## WHAT YOU NEED TO DO
The lines to repeat are those below from the one containing "ExecutionError : option Error" down to the one containing "mutates the state", both included; reproduce them exactly and nothing else.

## RECORDS FOR THIS EXERCISE
════
(** * Block generation of the mining worker

    A shallow embedding of [internal/pkg/mining/block_generate.go]:
    [divideMessages], [aggregateBLS] and [DefaultWorker.Generate], followed by
    the properties of the block-generation pipeline that are checked against
    it.

    Conventions of the embedding:
    - a Go slice is a [slice]: either the nil slice or a list of elements;
      where only [range] reads it, the list of its elements is used;
    - a [uint64] is a [Z] in the range [0, 2^64); additions wrap ([add64]);
    - a pointer to a struct is the struct (pointers are assumed non-nil);
    - the collaborators of the worker (chain store, power table, processor,
      message store, signer, clock) are fields of [DefaultWorker]; the
      message pool is an explicit state, and every call to a collaborator is
      recorded, in order, in a trace of [Event]s;
    - [log.*] output and the deferred timer are not modelled; the arguments
      of the two logging calls in the failure loops are still evaluated,
      because an index out of range panics there;
    - names are those of the source, but for [From_] (the field [From] of a
      message) and [BlockHeight] (the field [Height] of a block, [Height]
      being the method of a tip set). *)

From Stdlib Require Import String Strings.Byte.
From Stdlib Require Import List ZArith Lia Bool Permutation.
Import ListNotations.

Local Open Scope Z_scope.

(** ** Go slices *)

Module Slice.

Inductive slice (A : Type) : Type :=
| nil_slice : slice A
| mk_slice (l : list A) : slice A.
Arguments nil_slice {A}.
Arguments mk_slice {A} l.

(** What [range] iterates over. *)
Definition elems {A} (s : slice A) : list A :=
  match s with
  | nil_slice => []
  | mk_slice l => l
  end.

Definition len {A} (s : slice A) : nat := length (elems s).

Definition is_nil {A} (s : slice A) : bool :=
  match s with
  | nil_slice => true
  | mk_slice _ => false
  end.

(** [append(s, x)]: the result of appending one element is never nil. *)
Definition append {A} (s : slice A) (x : A) : slice A :=
  mk_slice (elems s ++ [x]).

(** [copy(dst, src)] on byte arrays: overwrites the first
    [min(len(dst), len(src))] cells of [dst], leaves the rest. *)
Fixpoint copy {A} (dst src : list A) : list A :=
  match dst, src with
  | _ :: dst', s :: src' => s :: copy dst' src'
  | _, _ => dst
  end.

End Slice.
Import Slice.

(** ** Unsigned 64-bit arithmetic *)

Definition two64 : Z := 2 ^ 64.

Definition add64 (a b : Z) : Z := (a + b) mod two64.

(** A conversion to [uint64] (for instance of the [int64] of [Unix()]). *)
Definition to_uint64 (a : Z) : Z := a mod two64.

(** ** Errors *)

Definition Error : Type := string.

(** [errors.Wrap(err, msg)]. *)
Definition Wrap (err : Error) (msg : string) : Error :=
  (msg ++ ": " ++ err)%string.

Definition wrap {A} (msg : string) (r : Error + A) : Error + A :=
  match r with
  | inl err => inl (Wrap err msg)
  | inr a => inr a
  end.

(** ** Types and operations of the packages the file imports

    [address], [types], [block], [vm], [cid] and the state tree and power
    table are used by the file only through the operations listed here. *)

Class Externals : Type := {
  (* package address *)
  Address : Type;
  Protocol : Address -> Z;
  BLS : Z;
  AddressString : Address -> string;
  (* package types *)
  UnsignedMessage : Type;
  From_ : UnsignedMessage -> Address;
  MessageReceipt : Type;
  TxMeta : Type;
  Cid : Type;
  (* package block *)
  TipSet : Type;
  TipSetKey : Type;
  Key : TipSet -> TipSetKey;
  Height : TipSet -> Error + Z;
  Ticket : Type;
  VRFPi : Type;
  (* state tree, power table, vm storage map *)
  StateTree : Type;
  StateTree_Flush : StateTree -> Error + Cid;
  PowerTable : Type;
  HasPower : PowerTable -> Address -> bool;
  Blockstore : Type;
  StorageMap : Type;
  NewStorageMap : Blockstore -> StorageMap;
  StorageMap_Flush : StorageMap -> Error + unit;
  (* the message pool behind [MessageSource] *)
  Pool : Type
}.

(** The [bls] package (go-bls-sigs): the size of a signature and the
    aggregation primitive, which returns nil when it cannot aggregate. *)
Class BlsLib : Type := {
  SignatureBytes : nat;
  Aggregate : list (list byte) -> option (list byte)
}.

Section Messages.
Context {X : Externals}.

Record SignedMessage : Type := {
  Message : UnsignedMessage;
  Signature : list byte
}.

Definition isBLS (m : SignedMessage) : bool :=
  Protocol (From_ (Message m)) =? BLS.

Definition notBLS (m : SignedMessage) : bool := negb (isBLS m).

(** The loop of [divideMessages], one iteration. *)
Definition divideStep (acc : list SignedMessage * list SignedMessage)
    (m : SignedMessage) : list SignedMessage * list SignedMessage :=
  let '(secpMessages, blsMessages) := acc in
  if Protocol (From_ (Message m)) =? BLS
  then (secpMessages, blsMessages ++ [m])
  else (secpMessages ++ [m], blsMessages).

(** Returns [(secpMessages, blsMessages)]. *)
Definition divideMessages (messages : list SignedMessage)
  : list SignedMessage * list SignedMessage :=
  fold_left divideStep messages ([], []).

Context {B : BlsLib}.

(** [blsSig := bls.Signature{}; copy(blsSig[:], sig)]. *)
Definition toBlsSignature (sig : list byte) : list byte :=
  copy (repeat x00 SignatureBytes) sig.

Definition aggregateStep (acc : list (list byte) * list UnsignedMessage)
    (msg : SignedMessage) : list (list byte) * list UnsignedMessage :=
  let '(sigs, unwrappedMsgs) := acc in
  let unwrappedMsgs := unwrappedMsgs ++ [Message msg] in
  let sig := Signature msg in
  let blsSig := toBlsSignature sig in
  (sigs ++ [blsSig], unwrappedMsgs).

Definition aggregateBLS (blsMessages : list SignedMessage)
  : Error + (list UnsignedMessage * list byte) :=
  let '(sigs, unwrappedMsgs) := fold_left aggregateStep blsMessages ([], []) in
  match Aggregate sigs with
  | None => inl "could not aggregate signatures"%string
  | Some blsAggregateSig => inr (unwrappedMsgs, blsAggregateSig)
  end.

End Messages.

(** How a call ends: with a value, with a returned error, or in a panic. *)
Inductive outcome (A : Type) : Type :=
| Ok (a : A)
| Failed (err : Error)
| Panic (msg : string).
Arguments Ok {A} a.
Arguments Failed {A} err.
Arguments Panic {A} msg.

(** ** Structures of the processor's response and of the block *)

Section Structures.
Context {X : Externals}.

Record ApplicationResult : Type := {
  Receipt : MessageReceipt;
  ExecutionError : option Error
}.

Record ApplyMessagesResponse : Type := {
  Results : slice ApplicationResult;
  SuccessfulMessages : slice SignedMessage;
  PermanentFailures : slice SignedMessage;
  PermanentErrors : slice Error;
  TemporaryFailures : slice SignedMessage;
  TemporaryErrors : slice Error
}.

Record Block : Type := {
  Miner : Address;
  BlockHeight : Z;
  Messages : TxMeta;
  MessageReceipts : Cid;
  Parents : TipSetKey;
  ParentWeight : Z;
  ElectionProof : VRFPi;
  StateRoot : Cid;
  Tickets : list Ticket;
  Timestamp : Z;
  BLSAggregateSig : list byte;
  BlockSig : list byte
}.

(** [next.BlockSig = sig]. *)
Definition set_BlockSig (b : Block) (sig : list byte) : Block :=
  {| Miner := Miner b; BlockHeight := BlockHeight b; Messages := Messages b;
     MessageReceipts := MessageReceipts b; Parents := Parents b;
     ParentWeight := ParentWeight b; ElectionProof := ElectionProof b;
     StateRoot := StateRoot b; Tickets := Tickets b;
     Timestamp := Timestamp b; BLSAggregateSig := BLSAggregateSig b;
     BlockSig := sig |}.

(** The fields of [DefaultWorker] that [Generate] uses. The processor
    mutates the state tree and the storage map it is given: it returns
    them with its response. *)
Record DefaultWorker : Type := {
  minerAddr : Address;
  minerOwnerAddr : Address;
  blockstore : Blockstore;
  getStateTree : TipSet -> Error + StateTree;
  getPowerTable : TipSetKey -> Error + PowerTable;
  getWeight : TipSet -> Error + Z;
  getAncestors : TipSet -> Z -> Error + list TipSet;
  messageSource_Pending : Pool -> slice SignedMessage;
  messageSource_Remove : Cid -> Pool -> Pool;
  processor_ApplyMessagesAndPayRewards :
    StateTree -> StorageMap -> list SignedMessage -> Address -> Z ->
    list TipSet -> Error + (ApplyMessagesResponse * StateTree * StorageMap);
  messageStore_StoreMessages :
    list SignedMessage -> list UnsignedMessage -> Error + TxMeta;
  messageStore_StoreReceipts : slice MessageReceipt -> Error + Cid;
  api_MinerGetWorkerAddress : Address -> TipSetKey -> Error + Address;
  workerSigner_SignBytes : list byte -> Address -> Error + list byte;
  clock_Now_Unix : Z
}.

(** Methods of this package and of [types] and [block] that live in other
    files: the message queue ([NewMessageQueue(pending).Drain()]), the
    content identifier of a message and the signable bytes of a block. *)
Class Methods : Type := {
  MessageQueue_Drain : slice SignedMessage -> list SignedMessage;
  SignedMessage_Cid : SignedMessage -> Error + Cid;
  Block_SignatureData : Block -> list byte
}.

(** One entry of the trace per call to a collaborator. *)
Inductive Event : Type :=
| EvGetStateTree
| EvGetPowerTable
| EvHasPower
| EvGetWeight
| EvHeight
| EvGetAncestors (height : Z)
| EvPending
| EvApplyMessages (messages : list SignedMessage) (height : Z)
| EvFlushStateTree
| EvFlushStorageMap
| EvStoreMessages (secp : list SignedMessage) (bls : list UnsignedMessage)
| EvStoreReceipts (receipts : slice MessageReceipt)
| EvNow
| EvMinerGetWorkerAddress
| EvSignBytes (data : list byte)
| EvCid (msg : SignedMessage)
| EvRemove (mc : Cid).

(** ** The monad of [Generate]: pool state, trace, error, panic *)

Definition M (A : Type) : Type := Pool -> outcome A * Pool * list Event.

Definition ret {A} (a : A) : M A := fun p => (Ok a, p, []).

Definition bind {A B} (m : M A) (f : A -> M B) : M B :=
  fun p =>
    match m p with
    | (Ok a, p', t) =>
        let '(r, p'', t') := f a p' in (r, p'', t ++ t')
    | (Failed err, p', t) => (Failed err, p', t)
    | (Panic msg, p', t) => (Panic msg, p', t)
    end.

Definition fail {A} (err : Error) : M A := fun p => (Failed err, p, []).

Definition panic {A} (msg : string) : M A := fun p => (Panic msg, p, []).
════
## SOLUTION TO THIS PROBLEM
  ExecutionError : option Error
}.

Record ApplyMessagesResponse : Type := {
  Results : slice ApplicationResult;
  SuccessfulMessages : slice SignedMessage;
  PermanentFailures : slice SignedMessage;
  PermanentErrors : slice Error;
  TemporaryFailures : slice SignedMessage;
  TemporaryErrors : slice Error
}.

Record Block : Type := {
  Miner : Address;
  BlockHeight : Z;
  Messages : TxMeta;
  MessageReceipts : Cid;
  Parents : TipSetKey;
  ParentWeight : Z;
  ElectionProof : VRFPi;
  StateRoot : Cid;
  Tickets : list Ticket;
  Timestamp : Z;
  BLSAggregateSig : list byte;
  BlockSig : list byte
}.

(** [next.BlockSig = sig]. *)
Definition set_BlockSig (b : Block) (sig : list byte) : Block :=
  {| Miner := Miner b; BlockHeight := BlockHeight b; Messages := Messages b;
     MessageReceipts := MessageReceipts b; Parents := Parents b;
     ParentWeight := ParentWeight b; ElectionProof := ElectionProof b;
     StateRoot := StateRoot b; Tickets := Tickets b;
     Timestamp := Timestamp b; BLSAggregateSig := BLSAggregateSig b;
     BlockSig := sig |}.

(** The fields of [DefaultWorker] that [Generate] uses. The processor
    mutates the state tree and the storage map it is given: it returns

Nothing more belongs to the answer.